Les statistiques sur la délinquance sont perpétuellement trafiquées. Le 14 janvier 2005, Villepin a annoncé des chiffres globaux en baisse (global signifie un amalgame entre les vétilles déclarées et ayant dépassé le stade de la main courante [grosse astuce des poulets : ne pas aller au-delà pour faire baisser les statistiques] et les crimes de sang ou les violences physiques. Or, les séquestrations (plus 6, 31 %), les viols sur mineurs (plus 7 %), les vols à main armée (plus 8, 69 %) étaient en hausse. L’indicateur crimes et délits contre les personnes, abandonné par Villepin, était en hausse de 4, 7 %. L’Observatoire de la délinquance (organe récent visiblement créé pour cacher la merde au chat et truffé d’affiliés de l’UMP et sympathisants) ayant malgré tout observé sur 31 crimes et délits (ce qu’il devait repérer) une hausse de 0, 7 %, la DGPN (direction générale de la police nationale) a viré les “ menaces et chantages ” pour la faire disparaître. Rappelons que Chiracos a été élu en 2002 sur le thème de la sécurité, d’où la nécessité de truquer les chiffres et de modifier les bases de calcul.
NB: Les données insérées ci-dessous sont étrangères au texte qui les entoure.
(** The selection is stored, and the others of the column stay. *)
Lemma select_draft_value differences source sel diffs d : visible_value differences source sel ->
  obj_get (se_model sel) differences = Some diffs -> obj_get (se_ratioType sel) (select_draft (Some diffs) sel d) = Some (se_value sel).
Proof.
  intros Hv Hd. unfold select_draft. rewrite (visible_preferred _ _ _ _ Hv Hd).
  assert (obj_get (se_ratioType sel) (obj_set (se_ratioType sel) (se_value sel) (keep_category (getBillingCategory (se_ratioType sel)) d)) = Some (se_value sel)) as H0
    by by rewrite obj_get_set, bool_decide_eq_true_2.
  destruct (getBillingCategory (se_ratioType sel)) eqn:Ec; [done..|].
  pose proof Hv as (d' & Hd' & Hs & Hval & Hsel & Hp). rewrite Hd in Hd'. injection Hd' as <-. rewrite Hs.
  apply tiered_category in Ec as [E|E].
  - rewrite E in *. rewrite <- Hval, Hsel. rewrite obj_set_set.
    destruct (isSelectableUpstreamValue (upstream_value diffs (js "billing_expr") source)) eqn:Ex.
    + pose proof (visible_expression _ _ _ _ Hv Hd Ex) as H. rewrite E in H. vm_compute in H. done.
    + done.
  - rewrite E in *. rewrite <- Hval, Hsel. by rewrite obj_get_set, bool_decide_eq_true_2.
Qed.

Definition kinds_agree (a b : str) : Prop :=
  getBillingCategory a <> Cat_tiered -> getBillingCategory b <> Cat_tiered -> getBillingCategory a = getBillingCategory b.

Lemma kept_value c d k : (c = Cat_tiered \/ getBillingCategory k = Cat_tiered \/ getBillingCategory k = c) ->
  obj_get k (keep_category c d) = obj_get k d.
Proof.
  intros Hc. unfold keep_category. induction d as [|[k' v] d IH]; [done|]. cbn [List.filter fst obj_get]. destruct (bool_decide_reflect (k = k')) as [E|E].
  - subst k'. assert (negb (negb (bool_decide (c = Cat_tiered)) && negb (bool_decide (getBillingCategory k = Cat_tiered)) &&
      negb (bool_decide (getBillingCategory k = c))) = true) as ->.
    { repeat case_bool_decide; try done. naive_solver. }
    cbn [obj_get]. by rewrite bool_decide_eq_true_2.
  - match goal with |- context [if ?b then (k', v) :: _ else _] => destruct b end; cbn [obj_get].
    + by rewrite (bool_decide_eq_false_2 (k = k')).
    + done.
Qed.

Lemma select_draft_other differences source sel diffs d k : visible_value differences source sel ->
  obj_get (se_model sel) differences = Some diffs -> k <> se_ratioType sel -> kinds_agree k (se_ratioType sel) ->
  (isSelectableUpstreamValue (upstream_value diffs (js "billing_expr") source) = true -> k = js "billing_expr") ->
  obj_get k (select_draft (Some diffs) sel d) = obj_get k d.
Proof.
  intros Hv Hd Hne Hk Hx. unfold select_draft. rewrite (visible_preferred _ _ _ _ Hv Hd).
  assert (obj_get k (obj_set (se_ratioType sel) (se_value sel) (keep_category (getBillingCategory (se_ratioType sel)) d)) = obj_get k d) as H0.
  { rewrite obj_get_set, bool_decide_eq_false_2 by done. apply kept_value. unfold kinds_agree in Hk.
    destruct (decide (getBillingCategory (se_ratioType sel) = Cat_tiered)); [by left|].
    destruct (decide (getBillingCategory k = Cat_tiered)); [by right; left|]. right; right; auto. }
  destruct (getBillingCategory (se_ratioType sel)) eqn:Ec; [done..|]. pose proof Hv as (d' & Hd' & Hs & Hval & Hsel & Hp). rewrite Hs.
  destruct (isSelectableUpstreamValue (upstream_value diffs (js "billing_expr") source)) eqn:Ex.
  - exfalso. apply Hne. rewrite (Hx eq_refl). symmetry. exact (visible_expression _ _ _ _ Hv Hd Ex).
  - assert (se_ratioType sel = js "billing_mode") as Em.
    { apply tiered_category in Ec as [E|E]; [done|]. rewrite Hd in Hd'. injection Hd' as <-. rewrite E in Hval. rewrite Hval in Hsel. congruence. }
    rewrite Em in *. rewrite Hd in Hd'. injection Hd' as <-. rewrite <- Hval, Hsel, obj_set_set. done.
Qed.

(** Differences as the server sends them: known fields, finite numbers for prices, texts for the rest. *)
Definition typed_differences (differences : differences_map) : Prop :=
  NoDup (map fst differences) /\
  forall m diffs field source, obj_get m differences = Some diffs ->
    isSelectableUpstreamValue (upstream_value diffs field source) = true ->
    field ∈ SYNC_FIELD_ORDER /\
    if bool_decide (field ∈ NUMERIC_SYNC_FIELDS) then is_finite (sync_number (upstream_value diffs field source)) = true
    else exists s, upstream_value diffs field source = VString s.

Lemma effective_key_model a b : (0%N ∉ se_ratioType a) -> (0%N ∉ se_ratioType b) -> effective_key a = effective_key b -> se_model a = se_model b.
Proof.
  unfold effective_key. generalize (se_model a) (se_model b) (se_ratioType a) (se_ratioType b). intros m n f g Hf Hg E.
  assert (forall (x y f g : str), (0%N ∉ f) -> (0%N ∉ g) -> f ++ 0%N :: x = g ++ 0%N :: y -> x = y) as H.
  { clear. intros x y f. induction f as [|c f IH]; intros [|d g] Hf Hg E; cbn [app] in E; simplify_eq; [done|set_solver|set_solver|].
    apply (IH g); [set_solver|set_solver|done]. }
  apply (f_equal reverse) in E. rewrite !reverse_app, !reverse_cons, <- !app_assoc in E. cbn [reverse rev_append app] in E.
  apply H in E; [|by rewrite elem_of_reverse..]. by apply (f_equal reverse) in E; rewrite !reverse_involutive in E.
Qed.

Lemma known_no_zero f : f ∈ SYNC_FIELD_ORDER -> 0%N ∉ f.
Proof.
  intros Hf. apply (for_known (fun f => negb (bool_decide (0%N ∈ f)))) in Hf; [|by vm_compute]. by apply negb_true_iff, bool_decide_eq_false in Hf.
Qed.

Section column.
Context (differences : differences_map) (source : str).
Hypothesis Ht : typed_differences differences.

Lemma visible_known sel : visible_value differences source sel -> se_ratioType sel ∈ SYNC_FIELD_ORDER.
Proof. intros (diffs & Hd & _ & Hv & Hs & _). rewrite Hv in Hs. exact (proj1 (proj2 Ht _ _ _ _ Hd Hs)). Qed.

(** The selections that count, of the values seen so far. *)
Record effective_of (seen : list selection) (eff : list (str * selection)) : Prop := EffectiveOf {
  eo_keys : NoDup (map fst eff);
  eo_key : forall k sel, (k, sel) ∈ eff -> k = effective_key sel;
  eo_seen : forall k sel, (k, sel) ∈ eff -> sel ∈ seen;
  eo_kinds : forall k a k' b, (k, a) ∈ eff -> (k', b) ∈ eff -> se_model a = se_model b -> kinds_agree (se_ratioType a) (se_ratioType b);
  eo_models : forall a, a ∈ seen -> exists k b, (k, b) ∈ eff /\ se_model b = se_model a;
}.

Lemma add_effective_of seen eff sel : Forall (visible_value differences source) seen -> visible_value differences source sel ->
  effective_of seen eff -> effective_of (seen ++ [sel]) (add_effective differences eff sel).
Proof.
  intros Hseen Hv [Hk Hkey Hin Hkinds Hmodels]. unfold add_effective. rewrite (visible_resolved _ _ _ Hv).
  set (kept := match getBillingCategory (se_ratioType sel) with Cat_tiered => eff | _ => _ end).
  assert (forall k a, (k, a) ∈ kept <-> (k, a) ∈ eff /\ (se_model a = se_model sel -> kinds_agree (se_ratioType a) (se_ratioType sel))) as Hkept.
  { intros k a. assert (forall c, getBillingCategory (se_ratioType sel) = c -> c <> Cat_tiered ->
      ((k, a) ∈ List.filter (fun e : str * selection => negb (bool_decide (se_model e.2 = se_model sel) &&
         negb (bool_decide (getBillingCategory (se_ratioType e.2) = Cat_tiered)) && negb (bool_decide (getBillingCategory (se_ratioType e.2) = c)))) eff <->
       (k, a) ∈ eff /\ (se_model a = se_model sel -> kinds_agree (se_ratioType a) (se_ratioType sel)))) as Hf.
    { intros c Hc Hne. rewrite !list_elem_of_In, filter_In. cbn [snd]. unfold kinds_agree. rewrite Hc.
      repeat case_bool_decide; cbn; naive_solver. }
    unfold kept. destruct (getBillingCategory (se_ratioType sel)) eqn:Ec; [by apply Hf..|]. unfold kinds_agree. rewrite Ec. naive_solver. }
  assert (forall k a, (k, a) ∈ obj_set (effective_key sel) sel kept -> (k, a) = (effective_key sel, sel) \/ ((k, a) ∈ kept)) as Hset by (intros; by apply obj_set_in).
  assert ((effective_key sel, sel) ∈ obj_set (effective_key sel) sel kept) as Hself.
  { apply obj_get_value; [apply obj_set_keys; unfold kept; destruct (getBillingCategory _); try apply filter_keys; done|].
    by rewrite obj_get_set, bool_decide_eq_true_2. }
  split.
  - apply obj_set_keys. unfold kept. destruct (getBillingCategory _); try apply filter_keys; done.
  - intros k a [[= -> ->]|[H _]%Hkept]%Hset; [done|by apply Hkey].
  - intros k a [[= -> ->]|[H _]%Hkept]%Hset; [set_solver|]. apply elem_of_app. left. by eapply Hin.
  - intros k a k' b Ha Hb E. apply Hset in Ha, Hb. destruct Ha as [[= -> ->]|[Ha Ha']%Hkept], Hb as [[= -> ->]|[Hb Hb']%Hkept].
    + done.
    + intros H1 H2. symmetry. by apply Hb'.
    + by apply Ha'.
    + by apply (Hkinds k a k' b).
  - intros a [Ha| ->%list_elem_of_singleton]%elem_of_app; [|by eexists _, _]. destruct (Hmodels a Ha) as (k & b & Hb & Em).
    destruct (decide (se_model b = se_model sel)) as [E|E]; [exists (effective_key sel), sel; split; [done|congruence]|].
    exists k, b. split; [|done]. assert ((k, b) ∈ kept) as Hbk by (apply Hkept; by split).
    assert (k <> effective_key sel) as Hne.
    { rewrite (Hkey k b Hb). intros E'. apply E. apply effective_key_model; [| |done]; apply known_no_zero, visible_known; [|done].
      rewrite Forall_forall in Hseen. eapply Hseen, Hin, Hb. }
    assert (NoDup (map fst kept)) as Hn by (unfold kept; destruct (getBillingCategory _); try apply filter_keys; done).
    apply obj_get_value; [by apply obj_set_keys|]. rewrite obj_get_set, bool_decide_eq_false_2 by done. by apply obj_get_value.
Qed.

Lemma effective_selections sels : Forall (visible_value differences source) sels ->
  exists eff, getEffectiveResolutionSelections differences sels = map snd eff /\ effective_of sels eff.
Proof.
  intros Hs. eexists. split; [done|]. induction sels as [|sel sels IH] using rev_ind.
  - split; cbn [fold_left]; [by apply NoDup_nil_2|..]; intros; exfalso; by eapply not_elem_of_nil.
  - apply Forall_app in Hs as [Hs [Hsel _]%Forall_cons]. rewrite fold_left_app. cbn [fold_left]. apply add_effective_of; [done|done|by apply IH].
Qed.

(** Applied one after the other, they are all stored. *)
Lemma effective_stored (sels : list selection) r : Forall (visible_value differences source) sels -> NoDup (map effective_key sels) ->
  (forall a b, a ∈ sels -> b ∈ sels -> se_model a = se_model b -> kinds_agree (se_ratioType a) (se_ratioType b)) ->
  forall a, a ∈ sels -> obj_get (se_model a) (fold_left (select_step differences) sels r) ≫= obj_get (se_ratioType a) = Some (se_value a).
Proof.
  induction sels as [|x sels IH] using rev_ind; intros Hv Hn Hk a Ha; [by apply not_elem_of_nil in Ha|].
  apply Forall_app in Hv as [Hv [Hx _]%Forall_cons]. rewrite map_app in Hn. apply NoDup_app in Hn as (Hn & Hd & _).
  rewrite fold_left_app. cbn [fold_left]. unfold select_step at 1. rewrite obj_get_set. pose proof Hx as (diffs & Ed & _). rewrite Ed.
  apply elem_of_app in Ha as [Ha| ->%list_elem_of_singleton].
  - specialize (IH Hv Hn). assert (forall a b, a ∈ sels -> b ∈ sels -> se_model a = se_model b -> kinds_agree (se_ratioType a) (se_ratioType b)) as Hk'
      by (intros; apply Hk; set_solver). specialize (IH Hk' a Ha). case_bool_decide as E; [|done]. cbn [mbind option_bind].
    rewrite <- E. destruct (obj_get (se_model a) (fold_left (select_step differences) sels r)) as [d|]; [|done]. cbn [mbind option_bind default from_option id] in *.
    rewrite Forall_forall in Hv. rewrite (select_draft_other differences source x diffs d); [done|done|done| | |].
    + intros E'. apply (Hd (effective_key a)); [apply list_elem_of_fmap; by exists a|]. apply list_elem_of_singleton. unfold effective_key. by rewrite E, E'.
    + apply Hk; [set_solver|set_solver|done].
    + intros Hxe. rewrite <- E in Ed. exact (visible_expression _ _ _ _ (Hv a Ha) Ed Hxe).
  - rewrite bool_decide_eq_true_2 by done. cbn [mbind option_bind]. by apply (select_draft_value differences source).
Qed.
Il faut donc exiger la mise en place d’organismes statistiques indépendants du pouvoir politique et/ou économique et faire organiser l’appareillage statistique par un conseil général regroupant les forces sociales réelles de la société civile. Une statistique ou une comptabilité ne reflète jamais que ce pour quoi et pour qui elle a été construite. Elle donne une image que de la réalité que l’on voudrait saisir. Mais ce n’est qu’une image de la réalité et non cette dernière. C’est pourquoi il est important de comprendre que les instances gouvernementales et le pouvoir financier ont le plus grand intérêt à ne prendre en compte que ce qui les intéresse et à trafiquer les chiffres pour manipuler l’opinion publique.